SYDNEY: An environmentalist whose fake press release temporarily wiped more than $300 million from the value of mining company Whitehaven will face trial proceedings in the Supreme Court.
Prosecutors in the case against Jonathan Moylan sought consent to have the case heard in the NSW Supreme Court instead of the District Court.
The NSW chief justice accepted the request and Moylan waived his right to a committal hearing in Downing Centre Local Court yesterday.
Magistrate Bernard Kennedy said Moylan will face trial proceedings in the Supreme Court on November 1 and is yet to enter a plea.
Commonwealth prosecutors handed over a brief of five folders of evidence against Moylan during the short court hearing.
Dressed in a striped grey shirt and black pants, Moylan stood silently beside his lawyer John Sutton, who told media that taxpayers have to bear the brunt of the case going to the higher court.
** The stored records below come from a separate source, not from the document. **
Definition execute_error_to_string (e : ExecuteError) : string :=
  match e with
  | WrongStepKind repo block_id kind =>
      "step '" +:+ block_id +:+ "' (repo '" +:+ repo +:+ "') has kind " +:+ step_kind_debug kind
      +:+ ", not Block — execute_step only runs block steps; a dispatch step must be routed to the dispatch node instead"
  | RepoResolutionFailed repo block_id source =>
      "block '" +:+ block_id +:+ "' cannot start: repo '" +:+ repo +:+ "' did not resolve: "
      +:+ repo_registry_error_to_string source
  | UnsupportedEngine repo block_id engine =>
      "block '" +:+ block_id +:+ "' (repo '" +:+ repo +:+ "') declares engine '"
      +:+ engine_to_string engine +:+ "', which this workflow cannot run yet"
  | StepFailed repo block_id source =>
      "block '" +:+ block_id +:+ "' (repo '" +:+ repo +:+ "') failed: " +:+ we_message source
  | ChildFailed repo block_id failing_node =>
      "block '" +:+ block_id +:+ "' (repo '" +:+ repo +:+ "') failed: node '"
      +:+ failing_node +:+ "' did not succeed"
  | ProfileWidening repo block_id source =>
      "block '" +:+ block_id +:+ "' (repo '" +:+ repo +:+ "') cannot start: "
      +:+ widening_to_string source
  end.

Record ExecutionOutcome := mkExecutionOutcome {
  eo_repo : string;
  eo_repo_path : string;
  eo_block_id : string;
  eo_engine : EngineKind;
  eo_ctx : TaskContext;
  eo_use_worktree : bool;
  eo_auto_pr : bool;
  eo_campaign_id : uuid;
  eo_cost_usd : option f64;
  eo_total_tokens : Z
}.
(** ** The runner *)

(** What is handed to the operating system: no shell, a cleared environment. *)
Record CommandLine := mkCommandLine {
  cmd_program : string;
  cmd_args : list string;
  cmd_dir : string;
  cmd_env : list (string * string)
}.
(** How it ends: by itself with a code (none when a signal killed it) and its
    standard output, killed at the deadline, or never started. *)
Inductive SpawnAnswer :=
| Exited (code : option Z) (stdout : string)
| DeadlineHit
| CouldNotSpawn (source : string).
Inductive PreflightEvent := Spawned (c : CommandLine).

Record PreflightConfig := mkPreflightConfig {
  max_claims : nat;
  slice_max_bytes : Z;
  programs : option (list string);
  command_timeout_ms : Z
}.

Section Runner.
Context {X : Extern} {S : Type}.
(** the operating system, and the environment of this process *)
Variable spawn : CommandLine -> Z -> S -> SpawnAnswer * S.
Variable env_var : string -> S -> option string * S.
Variable read_to_string : string -> S -> result string string * S.
Variable from_str : string -> result value string.
Variable to_string_pretty : value -> result string string.
(** [JudgmentNode::judge] on the named slices, each with its byte cap *)
Variable judge : list (string * string * Z) -> S -> result (list JudgedClaim) JudgmentError * S.

Definition PF (A : Type) : Type := eff S PreflightEvent A.

Definition command_line (argv : list string) (repo_root path_env home_env : string)
    : option CommandLine :=
  match argv with
  | [] => None
  | program :: rest =>
      Some (mkCommandLine program
        ((if String.eqb program "rg" then ["--no-config"] else []) ++ rest) repo_root
        [("PATH", path_env); ("HOME", home_env); ("GIT_CONFIG_NOSYSTEM", "1");
         ("GIT_CONFIG_GLOBAL", "/dev/null")])
  end.

(** [None] where [argv[0]] would panic. *)
Definition execute_argv (argv : list string) (repo_root : string) (timeout : Z)
    : PF (option (result (option Z * string) string)) :=
  path_env <~ esilent (env_var "PATH") ;;
  home_env <~ esilent (env_var "HOME") ;;
  match command_line argv repo_root (default "" path_env) (default "" home_env) with
  | None => eret None
  | Some c =>
      elog (Spawned c) ;~
      a <~ esilent (spawn c timeout) ;;
      eret (Some (match a with
            | Exited code stdout => Ok (code, String.substring 0 MAX_CAPTURED_STDOUT_BYTES stdout)
            | DeadlineHit => Err "timeout"
            | CouldNotSpawn source =>
                Err ("could not spawn '" +:+ cmd_program c +:+ "': " +:+ source)
            end))
  end.

Definition claim_verdict (c : JudgedClaim) (code : option Z) (stdout : string) : ClaimVerdict :=
  let held :=
    match expect c with
    | ExitZero => bool_decide (code = Some 0%Z)
    | ExitNonzero => match code with Some n => negb (n =? 0)%Z | None => false end
    | StdoutContains =>
        let needle := default "" (needle c) in
        negb (String.eqb needle "") && occurs needle stdout
    end in
  if held then ClaimHeld else ClaimFalse.

Definition unverifiable (c : JudgedClaim) (reason : string) : ClaimResult :=
  mkClaimResult (jc_claim c) (jc_argv c) (jc_load_bearing c) None 0 ClaimUnverifiable (Some reason).

Definition run_claim (c : JudgedClaim) (repo_root : string) (programs_override : option (list string))
    (timeout : Z) : PF ClaimResult :=
  match validate_argv (jc_argv c) programs_override with
  | Err reason => eret (unverifiable c reason)
  | Ok _ =>
      r <~ execute_argv (jc_argv c) repo_root timeout ;;
      eret (match r with
            | Some (Ok (code, stdout)) =>
                mkClaimResult (jc_claim c) (jc_argv c) (jc_load_bearing c) code
                  (Z.of_nat (String.length stdout)) (claim_verdict c code stdout) None
            | Some (Err reason) => unverifiable c reason
            | None => unverifiable c "empty argv"
            end)
  end.

(** [iter().map(|claim| run_claim(..)).collect()] *)
Fixpoint run_claims (cs : list JudgedClaim) (repo_root : string)
    (programs_override : option (list string)) (timeout : Z) : PF (list ClaimResult) :=
  match cs with
  | [] => eret []
  | c :: cs =>
      r <~ run_claim c repo_root programs_override timeout ;;
      rs <~ run_claims cs repo_root programs_override timeout ;;
      eret (r :: rs)
  end.

Definition error_kind_of (e : JudgmentError) : string :=
  match e with
  | JudgmentTimeout => "timeout"
  | JudgmentCliError => "cli_error"
  | JudgmentNoStructuredResult => "no_structured_result"
  | JudgmentSchemaViolation => "schema_violation"
  end.

Definition slice_text (record : value) (k : string) : string :=
  match jget record k with
  | None => ""
  | Some v =>
      match kind v, as_str v with
      | KString, Some text => text
      | _, _ => match to_string_pretty v with Ok s => s | Err _ => "" end
      end
  end.

Definition read_block_record (registry : RepoRegistry) (repo block_id : string)
    : PF (option value) :=
  match registry_resolve registry repo with
  | Err _ => eret None
  | Ok root =>
      r <~ esilent (read_to_string
             (path_join (path_join (path_join root "planning") "blocks") (block_id +:+ ".json"))) ;;
      eret (match r with
            | Ok contents => match from_str contents with Ok v => Some v | Err _ => None end
            | Err _ => None
            end)
  end.

Definition run_for_block (config : PreflightConfig) (registry : RepoRegistry) (repo block_id : string)
    : PF BlockPreflight :=
  let no_record := mkBlockPreflight repo block_id SkippedNoRecord [] 0 in
  record <~ read_block_record registry repo block_id ;;
  match record with
  | None => eret no_record
  | Some record =>
  match registry_resolve registry repo with
  | Err _ => eret no_record
  | Ok repo_root =>
      let slice k := (k, slice_text record k, slice_max_bytes config) in
      j <~ esilent (judge [slice "what"; slice "files"; slice "acceptance_criteria"]) ;;
      match j with
      | Ok all_claims =>
          let run_count := Nat.min (length all_claims) (max_claims config) in
          claims <~ run_claims (take run_count all_claims) repo_root (programs config)
                      (command_timeout_ms config) ;;
          eret (mkBlockPreflight repo block_id (Judged claims) claims
                  (Z.of_nat (length all_claims - max_claims config)))
      | Err err => eret (mkBlockPreflight repo block_id (Unjudged (error_kind_of err)) [] 0)
      end
  end
  end.
End Runner.
(** ** The journal *)

Inductive JournalDecisionKind :=
| StepIntegrated | StepBailed | GateRefused | StateWriteVerificationFailed | BudgetHalted
| ResolvedPolicy | RecallConsulted | DebriefRendered | ConductorProposed.

Record JournalRow := mkJournalRow {
  jr_id : uuid;
  jr_campaign_id : string;
  jr_run_id : uuid;
  jr_step : string;
  jr_kind : JournalDecisionKind;
  jr_reason : string;
  jr_detail : value;
  jr_created_at : instant
}.

Context {HO : HashOrder}.

(** [!values.contains(&x)] then [push] *)
Definition push_new (values : list string) (x : string) : list string :=
  if bool_decide (x ∈ values) then values else values ++ [x].
Definition single_or_list (values : list string) : value :=
  match values with
  | [] => jnull
  | [v] => jstr v
  | _ => jarray (map jstr values)
  end.
Definition reported_models (ctx : TaskContext) : list string :=
  foldl (fun models run =>
    match usage run with
    | Some u => if String.eqb (usage_model u) "" then models else push_new models (usage_model u)
    | None => models
    end) [] (hm_values (node_runs ctx)).
Definition reported_tiers (ctx : TaskContext) : list string :=
  foldl (fun tiers output =>
    match (t ← jget output "transport"; tier ← jget t "tier"; as_str tier) with
    | Some tier => push_new tiers tier
    | None => tiers
    end) [] (hm_values (nodes ctx)).
Definition resolved_policy_detail (ctx : TaskContext) (engine : EngineKind) : value :=
  json_object
    [("profile", default jnull (jget (event ctx) "profile"));
     ("model_tier", single_or_list (reported_models ctx));
     ("transport", single_or_list (reported_tiers ctx));
     ("executor", jstr (engine_to_string engine))].
End LaneLog.
(** A child ran and its result was refused. *)
Definition bail_after_run {A} (step : ChainStep) (run_id : uuid) (kind : JournalDecisionKind)
    (err : IntegrateError) (s : LoopState) : stage A :=
  note_bail step (integrate_error_to_string err) (Some (uuid_to_string run_id)) s ;~
  emit_journal run_id (block_id step) kind (integrate_error_to_string err) (json_object []) ;~
  bail_or_skip step err s.

Definition verify_stage (step : ChainStep) (o : ExecutionOutcome) (run_id : uuid) (s : LoopState)
    : stage unit :=
  r <~ read_to_string (state_path_for (eo_repo_path o) (eo_block_id o) (eo_engine o)) ;;
  match verify_state_write (fun _ => r) s_from_str o with
  | Ok _ => go tt
  | Err err => bail_after_run step run_id StateWriteVerificationFailed err s
  end.

Definition merge_stage (step : ChainStep) (o : ExecutionOutcome) (run_id : uuid) (s : LoopState)
    : stage unit :=
  match resolve_merge_branch (eo_ctx o) with
  | None => go tt
  | Some branch =>
      r <~ merge_step_branch runner (eo_repo_path o) (repo step) (block_id step) branch
             (merge_push_policy cfg) ;;
      match r with
      | Ok _ => go tt
      | Err err => bail_after_run step run_id StepBailed err s
      end
  end.

(** *** The verification-ledger entries *)

Definition compose_candidate (step : ChainStep) (run_id : uuid) (composed : list LedgerEntry)
    (candidate : NewLedgerEntry) : P (list LedgerEntry) :=
  match ledger_compose (repo step) (block_id step) candidate with
  | Err _ => eret composed
  | Ok e =>
      (if String.eqb (call_site (le_args e)) NONE_CALL_SITE then
         emit_journal run_id (block_id step) GateRefused
           ("EN.15.L: verification-ledger entry '" +:+ le_id (le_args e) +:+ "' for block "
            +:+ block_id step +:+ " carries call_site: NONE — no production caller exists for "
            +:+ dquote +:+ capability (le_args e) +:+ dquote +:+ "; tracked here as a finding")
           (json_object [("gap", jstr "ledger_entry_call_site_none");
              ("block", jstr (block_id step)); ("entry_id", jstr (le_id (le_args e)))])
       else eret tt) ;~
      eret (composed ++ [e])
  end.

Definition compose_and_append_ledger_entries (step : ChainStep) (o : ExecutionOutcome) (run_id : uuid)
    : P unit :=
  if negb (has_compose_ledger cfg) then eret tt else
  r <~ esilent (s_compose_ledger o) ;;
  match r with
  | Err err =>
      emit_journal run_id (block_id step) GateRefused
        ("EN.15.L: verification-ledger composer failed for block " +:+ block_id step +:+ ": " +:+ err
         +:+ " — no entries composed for this block")
        (json_object [("gap", jstr "ledger_composer_error"); ("block", jstr (block_id step))])
  | Ok [] => eret tt
  | Ok candidates =>
      created <~ now_rfc3339 ;;
      r <~ create_ledger_if_absent (fun p => esilent (s_exists p))
             (fun p => esilent (s_create_dir_all p)) write_file s_to_string_pretty
             (roadmap_dir cfg) (step_roadmap step) (repo step) (step_lane step) created ;;
      match r with
      | Err _ => eret tt
      | Ok _ =>
          composed <~ efold (compose_candidate step run_id) candidates [] ;;
          match composed with
          | [] => eret tt
          | _ =>
              r <~ merge_append_entries read_to_string write_file s_from_str s_to_string_pretty
                     (ledger_path (roadmap_dir cfg)) composed ;;
              match r with Ok n => elog (LedgerAppended n) | Err _ => eret tt end
          end
      end
  end.

(** [?] on a result: the error returns. *)
Definition or_return {A} (r : result A IntegrateError) (s : LoopState) : stage A :=
  match r with Ok a => go a | Err e => leave (Return e) s end.

Definition closed_note (step : ChainStep) (note : option string) : string :=
  "block " +:+ block_id step +:+ " closed via SDLC_FLOW"
  +:+ match note with Some n => "; " +:+ n | None => EmptyString end.
(** *** What the automaton remembers *)

Definition held_on (e : ChainEvent) : bool := match e with PermitReleased _ _ => false | _ => true end.
Definition ran_in (L : bool) (r b : string) (t : list ChainEvent) : Prop :=
  exists ta i tb, t = ta ++ FlowRun i :: tb /\ fi_repo i = r /\ fi_block_id i = b /\
    (L = true -> Leased b ∈ ta).
Definition closing_line (r b : string) (e : LaneLogEntry) : Prop :=
  ll_status e = StClosed /\ ll_repo e = r /\ ll_block e = b /\ is_Some (ll_profile e) /\
  is_Some (ll_run_id e).
Definition lined_in (L : bool) (r b : string) (t : list ChainEvent) : Prop :=
  exists t1 e t2, t = t1 ++ LineAppended e :: t2 /\ ran_in L r b t1 /\ closing_line r b e.
(** since the permit of the block in hand *)
Definition history (L : bool) (r b : string) (leased : bool) (p : progress) (t : list ChainEvent) : Prop :=
  Forall (fun e => held_on e = true) t /\ (leased = true -> Leased b ∈ t) /\
  match p with
  | Waiting | Dispatched => True
  | Ran => ran_in L r b t
  | Lined | Shut | Saved | Seen => lined_in L r b t
  end.
Definition remembers (L : bool) (q : phase) (t : list ChainEvent) : Prop :=
  match q with
  | Idle => True
  | InHand r b leased p => exists t0 t1, t = t0 ++ PermitAcquired r b :: t1 /\ history L r b leased p t1
  end.

Lemma ran_in_snoc L r b t e : ran_in L r b t -> ran_in L r b (t ++ [e]).
Proof.
  intros (ta & i & tb & -> & H). exists ta, i, (tb ++ [e]). by rewrite <- app_assoc.
Qed.
Lemma lined_in_snoc L r b t e : lined_in L r b t -> lined_in L r b (t ++ [e]).
Proof.
  intros (t1 & l & t2 & -> & H). exists t1, l, (t2 ++ [e]). by rewrite <- app_assoc.
Qed.

Lemma history_snoc L r b leased p t e :
  history L r b leased p t -> held_on e = true -> history L r b leased p (t ++ [e]).
Proof.
  intros (H1 & H2 & H3) He. split_and!.
  - apply Forall_app. by repeat constructor.
  - intros Hl. apply elem_of_app. left. auto.
  - destruct p; auto using ran_in_snoc, lined_in_snoc.
Qed.

Lemma life_remembers L q e q' t :
  remembers L q t -> life L q e = Some q' -> remembers L q' (t ++ [e]).
Proof.
  intros Hr Hl.
  assert (Hkeep : forall r b l p, q = InHand r b l p -> held_on e = true ->
    remembers L (InHand r b l p) (t ++ [e])).
  { intros r b l p -> He. destruct Hr as (t0 & t1 & -> & Hh). exists t0, (t1 ++ [e]).
    rewrite <- app_assoc. split; [done|]. by apply history_snoc. }
  assert (Hnew : forall r b l p l' p', q = InHand r b l p -> held_on e = true ->
    (forall t1, history L r b l p t1 -> history L r b l' p' (t1 ++ [e])) ->
    remembers L (InHand r b l' p') (t ++ [e])).
  { intros r b l p l' p' -> He Hh. destruct Hr as (t0 & t1 & -> & Hh1). exists t0, (t1 ++ [e]).
    rewrite <- app_assoc. auto. }
  destruct q as [|r b l p].
  { destruct e; simpl in Hl; repeat case_match; simplify_eq; try done.
    exists t, []. split; [done|]. by repeat constructor. }
  destruct e; simpl in Hl; try discriminate Hl;
    repeat (case_match; try discriminate Hl); rewrite ?bool_decide_eq_true in *;
    destruct_and?; simplify_eq; try by eauto.
  all: eapply Hnew; [reflexivity|done|]; intros t1 Hh;
    match goal with |- history _ _ _ _ _ (t1 ++ [?ev]) =>
      destruct (history_snoc _ _ _ _ _ _ ev Hh eq_refl) as (Hf & Hle & Hp) end;
    destruct Hh as (_ & Hl1 & Hp1); split_and!; try done.
  - eexists t1, _, []. split_and!; [done|done|]. split_and!; try done. by apply bool_decide_eq_true in H.
  - intros _. apply elem_of_app. right. left.
  - by eexists t1, _, [].
Qed.

Lemma run_remembers L t q : arun (life L) Idle t = Some q -> remembers L q t.
Proof.
  revert q. induction t as [|e t IH] using rev_ind; intros q H; [by injection H as <-|].
  rewrite arun_app in H. destruct (arun (life L) Idle t) as [q1|] eqn:E; [|done]. simpl in H.
  destruct (life L q1 e) as [q2|] eqn:E2; [|done]. injection H as <-.
  eapply life_remembers; [by apply IH|done].
Qed.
“The state with a capital ‘S’ thinks this is a complicated matter and they want to have the best brains in the Supreme Court to examine the matters,” Mr Sutton told reporters outside the court.
“It does frustrate me to be perfectly honest, the cost involved in running the Supreme Court means that this is a matter that will cost the taxpayer more money.”
About 15 supporters held placards outside the court saying “I stand with Jonathan Moylan” as the 25-year-old stood next to his lawyer.
Moylan’s spokeswoman Nicola Paris told reporters he had support from around the country and funds were raised.
In January, the Newcastle-based activist allegedly sent a press release to media outlets claiming the ANZ Bank had withdrawn a $1.2 billion loan from Whitehaven Coal’s Maules Creek
open-cut coal mine on ethical grounds.
The media release bore the ANZ Bank logo, and the hoax allegedly temporarily wiped $314 million from the mine’s value.
Moylan, from the anti-coalmining group Frontline Action on Coal, has been charged with making a false or misleading statement and faces a maximum fine of almost $500,000 or a potential 10-year jail term.
Frontline Action on Coal is accusing Whitehaven of planning to destroy 1360ha of koala habitat and forcing farmers off their land through soil damage from its flagship Maules Creek project in north-western NSW.